┌──
Lemma fast_copy_post s ds pns m st u :
  Z.of_nat (length ds) <= MAX_PARTS_PER_UPLOAD -> Forall (fun pn => 1 <= pn <= Z.of_nat (length ds)) pns ->
  slots m s ds -> parts_hold u m ds -> upload_at st u ->
  ends (fast_copy bucket upload_id s pns m st) (copied_in s ds (objects st) pns m) (fun _ _ => False).
Proof.
  intros Hlen. revert m st u. induction pns as [|pn pns IH]; intros m st u Hpns Hsl Hh Hu; cbn [fast_copy].
  { exists u. split_and!; try done; [eauto|]. intros _ pn Hpn. by apply elem_of_nil in Hpn. }
  apply Forall_cons_iff in Hpns as [Hpn Hpns].
  set (i := Z.to_nat (pn - 1)). assert (pn = Z.of_nat i + 1) as Epn by (subst i; lia).
  destruct (lookup_lt_is_Some_2 ds i) as [d Hd]; [lia|].
  destruct (Hh i d Hd) as (p & Hm & Hp & Hn). rewrite Epn, Hm.
  pose proof (slots_size _ _ _ Hsl) as Hs0. pose proof (slots_fit _ _ _ Hsl i d Hd) as Hfit.
  pose proof (blen_nonneg d) as Hd0.
  replace (Z.of_nat i + 1 - 1) with (Z.of_nat i) by lia. rewrite wrap64_id by (unfold is_u64; nia).
  destruct (part_stored p) as [off|name] eqn:Est.
  - (* already in direct.bin *)
    case_match; [|exists u; split_and!; try done; cbn; eauto].
    eapply ends_mono; [apply (IH m st u); done| |done].
    intros r st' (u' & Hu' & Hh' & Hsl' & Ho & Hkeep & Hall). exists u'. split_and!; try done.
    intros Hr pn' [-> |Hin]%elem_of_cons; [|by apply Hall]. destruct (Hkeep _ _ _ Hm Est) as (p' & ? & ?). eauto.
  - (* a file of its own *)
    destruct Hp as [Hsz Hst]. rewrite Est in Hst. destruct Hst as (f & Hf & Hsf).
    rewrite ends_bind. apply (post_get_this _ _ u); [done|]. rewrite Hf.
    destruct (io (OpenPartFile _)); try (exists u; split_and!; try done; cbn; eauto).
    rewrite ends_bind. apply (post_get_this _ _ u); [done|].
    destruct (copy_at _ _ _ _ _ _) as [r db'] eqn:Ec.
    rewrite Hsz in Ec. apply copy_at_spec in Ec as [Hpr Hok]; [|lia..|nia|lia].
    rewrite ends_bind. apply (post_update _ _ u); [done|]. intros st1 Hu1 Ho1.
    assert (parts_hold (set_direct_bin (Some db') u) m ds) as Hh1.
    { eapply parts_hold_direct; [done..| | |done]; [|done]. intros q off Hq. congruence. }
    destruct r as [[]|e|]; [|exists (set_direct_bin (Some db') u); split_and!; try done; cbn; eauto|done].
    specialize (Hok eq_refl d eq_refl Hsf). subst db'.
    set (keep := {| part_size := part_size p; part_etag := _; part_last_modified := _; part_stored := _ |}).
    assert (forall st2 u2, upload_at st2 u2 -> objects st2 = objects st1 ->
      (u2 = set_direct_bin (Some (write_at (default [] (direct_bin u)) (Z.of_nat i * s) d)) u \/
       u2 = set_parts_dir (delete name (parts_dir u))
              (set_direct_bin (Some (write_at (default [] (direct_bin u)) (Z.of_nat i * s) d)) u)) ->
      ends (fast_copy bucket upload_id s pns (insert_part (Z.of_nat i + 1) keep m) st2)
        (copied_in s ds (objects st) (Z.of_nat i + 1 :: pns) m) (fun _ _ => False)) as Hrest.
    { intros st2 u2 Hu2 Ho2 Hcase.
      destruct (parts_hold_insert (set_direct_bin (Some (write_at (default [] (direct_bin u)) (Z.of_nat i * s) d)) u)
                  m s ds i d p (write_at (default [] (direct_bin u)) (Z.of_nat i * s) d) name)
        with (u' := u2) (keep := keep) as [Hh2 Hsl2]; auto.
      { by apply shows_write; nia. }
      eapply ends_mono; [apply (IH _ st2 u2); done| |done].
      intros r st' (u' & Hu' & Hh' & Hsl' & Ho & Hkeep & Hall).
      assert (exists p' off, m_parts r.2 !! (Z.of_nat i + 1) = Some p' /\ part_stored p' = Direct off) as Hthis.
      { destruct (Hkeep (Z.of_nat i + 1) keep (Z.of_nat i * s)) as (p' & ? & ?); [|done|eauto].
        cbn. by rewrite lookup_insert_eq. }
      exists u'. split_and!; try done; [by rewrite Ho, Ho2, Ho1| |].
      - intros pn' p' off Hp' Hst'. apply (Hkeep pn' p' off); [|done]. cbn.
        rewrite lookup_insert_ne; [done|]. intros <-. congruence.
      - intros Hr pn' [-> |Hin]%elem_of_cons; [done|by apply Hall]. }
    rewrite ends_bind. case_match.
    + apply (post_update _ _ (set_direct_bin (Some (write_at (default [] (direct_bin u)) (Z.of_nat i * s) d)) u)); [done|].
      intros st2 Hu2 Ho2. eapply Hrest; [exact Hu2|done|by right].
    + eapply Hrest; [exact Hu1|done|by left].
Qed.

(** When every part is in its slot, [direct.bin] shows the whole object. *)
Lemma direct_shows_all u m s ds :
  ds <> [] -> slots m s ds -> parts_hold u m ds ->
  (forall pn, pn ∈ seqZ 1 (Z.of_nat (length ds)) -> exists p off, m_parts m !! pn = Some p /\ part_stored p = Direct off) ->
  exists db, direct_bin u = Some db /\ shows db 0 (concat ds).
Proof.
  intros Hne Hsl Hh Hall.
  assert (forall j d, ds !! j = Some d -> exists db, direct_bin u = Some db /\ shows db (Z.of_nat j * s) d) as Hd.
  { intros j d Hj. pose proof (lookup_lt_Some _ _ _ Hj) as Hlt.
    destruct (Hh j d Hj) as (p & Hm & [Hsz Hst] & _).
    destruct (Hall (Z.of_nat j + 1)) as (p' & off & Hm' & Hst'); [apply elem_of_seqZ; lia|].
    simplify_eq. rewrite Hst' in Hst. rewrite <- (slots_at _ _ _ Hsl j p off) by done.
    destruct Hst as (_ & _ & db & ? & ?). eauto. }
  destruct (lookup_lt_is_Some_2 ds 0) as [d0 H0]; [destruct ds; [done|cbn; lia]|].
  destruct (Hd 0%nat d0 H0) as (db & Hdb & _). exists db. split; [done|].
  apply shows_concat; [|done]. intros j d Hj. destruct (Hd j d Hj) as (db' & Hdb' & Hs). simplify_eq.
  rewrite (concat_take_uniform _ s), Z.add_0_l; [done| |by eapply lookup_lt_Some]. by apply (slots_uniform m).
Qed.

(** Cutting [direct.bin] to its final size loses no part. *)
Lemma parts_hold_truncate u m s ds db :
  slots m s ds -> parts_hold u m ds -> direct_bin u = Some db ->
  parts_hold (set_direct_bin (Some (truncate db (blen (concat ds)))) u) m ds.
Proof.
  intros Hsl Hh Hdb j d Hj. destruct (Hh j d Hj) as (p & Hm & [Hsz Hst] & Hn).
  exists p. split_and!; [done| |done]. split; [done|].
  destruct (part_stored p) as [off|name] eqn:Est; [|done].
  destruct Hst as (H0 & Hb & db' & Hdb' & Hs). simplify_eq. split_and!; [done..|]. eexists. split; [done|].
  pose proof (lookup_lt_Some _ _ _ Hj) as Hlt. rewrite (slots_at _ _ _ Hsl j p off Hlt Hm Est) in *.
  intros i Hi. destruct (lookup_lt_is_Some_2 d i Hi) as [x Hx]. rewrite Hx.
  apply lookup_truncate; [|by rewrite Hs].
  assert (blen (concat (take j ds)) = Z.of_nat j * s) as Hpre.
  { apply concat_take_uniform; [by apply (slots_uniform m)|done]. }
  rewrite <- (take_drop_middle ds j d Hj), concat_app, blen_app, Hpre. cbn. rewrite blen_app.
  pose proof (blen_nonneg (concat (drop (S j) ds))). unfold blen in *. nia.
Qed.

Context (rq : request) (key : string) (dst : list string) (noreplace : bool) (location : string).
Context (tmp_ne : dst_tmp_path dst upload_id <> dst).

(** The object at the destination is [whole]. *)
Definition committed (whole : bytes) (st : store) : Prop := content <$> objects st !! dst = Some whole.

Lemma try_write_meta_objects s m st (Q : unit -> store -> Prop) R :
  (forall st', objects st' = objects st -> Q tt st') -> ends (try_write_meta s bucket upload_id m st) Q R.
Proof. intros HQ. unfold try_write_meta. by case_match; apply HQ. Qed.

Lemma back_to_active_post {A} m st (Q : A -> store -> Prop) P :
  ends (back_to_active rq bucket upload_id m st) Q (on_success P).
Proof. unfold back_to_active. rewrite ends_bind. by apply try_write_meta_objects. Qed.

Lemma finish_complete_post whole m st :
  committed whole st ->
  ends (finish_complete rq bucket key upload_id dst location m st) (on_success (committed whole))
    (on_success (committed whole)).
Proof.
  intros Hc. unfold finish_complete. rewrite ends_bind. apply try_write_meta_objects. intros st1 H1.
  rewrite ends_bind.
  assert (forall st2, objects st2 = objects st1 ->
    ends ((get (fun st => objects st !! dst) ≫= fun o =>
      match o, io StatFinal with
      | Some o, Succeeds => mret (CompleteOk location bucket key (object_etag o))
      | _, a => refuse (internal (io_message a) (rq_path rq))
      end) st2) (on_success (committed whole)) (on_success (committed whole))) as Hend.
  { intros st2 H2. rewrite ends_bind, ends_get. unfold committed in *. rewrite H2, H1.
    destruct (objects st !! dst) eqn:Eo; [|done]. destruct (io StatFinal); try done. cbn. by rewrite H2, H1, Eo. }
  destruct (succeeds (io RemoveUploadDir)); apply Hend; [|done]. unfold remove_upload_dir.
  by destruct (dot_name upload_id).
Qed.

Lemma remove_file_uploads s p st (Q : unit -> store -> Prop) R :
  (forall st', uploads st' = uploads st -> (forall q, q <> p -> objects st' !! q = objects st !! q) -> Q tt st') ->
  ends (remove_file s p st) Q R.
Proof.
  intros HQ. unfold remove_file. destruct (succeeds (io s)); apply HQ; try done.
  intros q Hq. cbn. by rewrite lookup_delete_ne.
Qed.

Lemma meanwhile_post s st (Q : unit -> store -> Prop) R :
  (forall st', uploads st' = uploads st -> (forall q, q <> dst -> objects st' !! q = objects st !! q) -> Q tt st') ->
  ends (meanwhile s dst st) Q R.
Proof.
  intros HQ. unfold meanwhile. destruct (appears s); apply HQ; try done. intros q Hq. cbn. by rewrite lookup_insert_ne.
Qed.

Lemma remove_existing_post st (Q : unit -> store -> Prop) R :
  (forall st', uploads st' = uploads st -> (forall q, q <> dst -> objects st' !! q = objects st !! q) -> Q tt st') ->
  ends (remove_existing_dst dst noreplace st) Q R.
Proof.
  intros HQ. unfold remove_existing_dst. rewrite ends_bind, ends_get.
  destruct (negb noreplace && _); [by apply remove_file_uploads|by apply HQ].
Qed.
(** ** The invariant of the thread, whatever the system calls return *)
Definition live (p : loop_pc) : bool := match p with Draining | Leaving | Gone => false | _ => true end.
Record io_inv (depth : nat) (st : io_state) : Prop := {
  inv_table : live (pc st) = true -> table_inv depth (cq (uring st)) st;
  inv_account : accounted st;
  inv_lost : pc st <> Gone -> lost st = [];
  inv_closed : rx_closed st = true -> rx st = [] /\ senders st = false;
}.
Lemma table_ext depth c st st' : slots st' = slots st -> free st' = free st -> inflight st' = inflight st -> busy c st' = busy c st ->
  table_inv depth c st -> table_inv depth c st'.
Proof. intros Es Ef Ei Eb [Hl Hp Hb Hf Hn]. split; rewrite ?Es, ?Ef, ?Ei, ?Eb; done. Qed.
Lemma table_perm depth c c' st st' : slots st' = slots st -> free st' = free st -> inflight st' = inflight st -> busy c' st' ≡ₚ busy c st ->
  table_inv depth c st -> table_inv depth c' st'.
Proof.
  intros Es Ef Ei Eb [Hl Hp Hb Hf Hn]. split; rewrite ?Es, ?Ef, ?Ei, ?Eb; try done. intros id Hid. apply Hb. by rewrite <- Eb.
Qed.
Lemma reap_all_inv depth st : table_inv depth (cq (uring st)) st -> accounted st ->
  table_inv depth (cq (uring (reap_all st))) (reap_all st) /\ accounted (reap_all st) /\
  cq (uring (reap_all st)) = [] /\ sq (uring (reap_all st)) = sq (uring st) /\ kernel (uring (reap_all st)) = kernel (uring st) /\
  rx (reap_all st) = rx st /\ senders (reap_all st) = senders st /\ backlog (reap_all st) = backlog st /\ rx_closed (reap_all st) = rx_closed st /\
  sent (reap_all st) = sent st /\ lost (reap_all st) = lost st.
Proof.
  intros Ht Ha. unfold reap_all. set (st0 := set_ring _ st).
  pose proof (reap_frame (cq (uring st)) st0) as Ef. unfold unchanged in Ef. injection Ef as _ Eu E1 E2 E3 E4 E5 E6. rewrite Eu.
  split_and!; try done; [|by apply reap_accounted]. apply reap_table. by eapply (table_ext _ _ st).
Qed.
Lemma remove_one (l : list nat) x : NoDup l -> x ∈ l -> l ≡ₚ x :: list_difference l [x].
Proof.
  intros Hnd Hx. apply NoDup_Permutation; [done| |].
  - apply list.NoDup_cons. split; [|by apply NoDup_list_difference]. rewrite list_elem_of_difference. intros [_ H]. apply H. by left.
  - intros y. rewrite elem_of_cons, list_elem_of_difference, list_elem_of_singleton. destruct (decide (y = x)) as [->|]; tauto.
Qed.
Lemma slots_all_free depth st : table_inv depth [] st -> inflight st = 0 -> slot_items (slots st) = [].
Proof.
  intros [Hl Hp Hb Hf Hn] E. assert (busy [] st = []) as Eb by (apply nil_length_inv; lia). rewrite Eb, app_nil_r in Hp.
  apply slot_items_empty. intros id o Ho. assert (id ∈ free st) as Hid. { rewrite Hp. apply elem_of_seq. apply lookup_lt_Some in Ho. lia. }
  apply Hf in Hid. congruence.
Qed.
└──
TASK BRIEF: Only the lines above from the one with "intros Hsl Hh" up to and including the one with "ends (finish_complete rq" should be repeated, exactly as written.

RESULT OF THE TASK:
  intros Hsl Hh Hdb j d Hj. destruct (Hh j d Hj) as (p & Hm & [Hsz Hst] & Hn).
  exists p. split_and!; [done| |done]. split; [done|].
  destruct (part_stored p) as [off|name] eqn:Est; [|done].
  destruct Hst as (H0 & Hb & db' & Hdb' & Hs). simplify_eq. split_and!; [done..|]. eexists. split; [done|].
  pose proof (lookup_lt_Some _ _ _ Hj) as Hlt. rewrite (slots_at _ _ _ Hsl j p off Hlt Hm Est) in *.
  intros i Hi. destruct (lookup_lt_is_Some_2 d i Hi) as [x Hx]. rewrite Hx.
  apply lookup_truncate; [|by rewrite Hs].
  assert (blen (concat (take j ds)) = Z.of_nat j * s) as Hpre.
  { apply concat_take_uniform; [by apply (slots_uniform m)|done]. }
  rewrite <- (take_drop_middle ds j d Hj), concat_app, blen_app, Hpre. cbn. rewrite blen_app.
  pose proof (blen_nonneg (concat (drop (S j) ds))). unfold blen in *. nia.
Qed.

Context (rq : request) (key : string) (dst : list string) (noreplace : bool) (location : string).
Context (tmp_ne : dst_tmp_path dst upload_id <> dst).

(** The object at the destination is [whole]. *)
Definition committed (whole : bytes) (st : store) : Prop := content <$> objects st !! dst = Some whole.

Lemma try_write_meta_objects s m st (Q : unit -> store -> Prop) R :
  (forall st', objects st' = objects st -> Q tt st') -> ends (try_write_meta s bucket upload_id m st) Q R.
Proof. intros HQ. unfold try_write_meta. by case_match; apply HQ. Qed.

Lemma back_to_active_post {A} m st (Q : A -> store -> Prop) P :
  ends (back_to_active rq bucket upload_id m st) Q (on_success P).
Proof. unfold back_to_active. rewrite ends_bind. by apply try_write_meta_objects. Qed.

Lemma finish_complete_post whole m st :
  committed whole st ->
  ends (finish_complete rq bucket key upload_id dst location m st) (on_success (committed whole))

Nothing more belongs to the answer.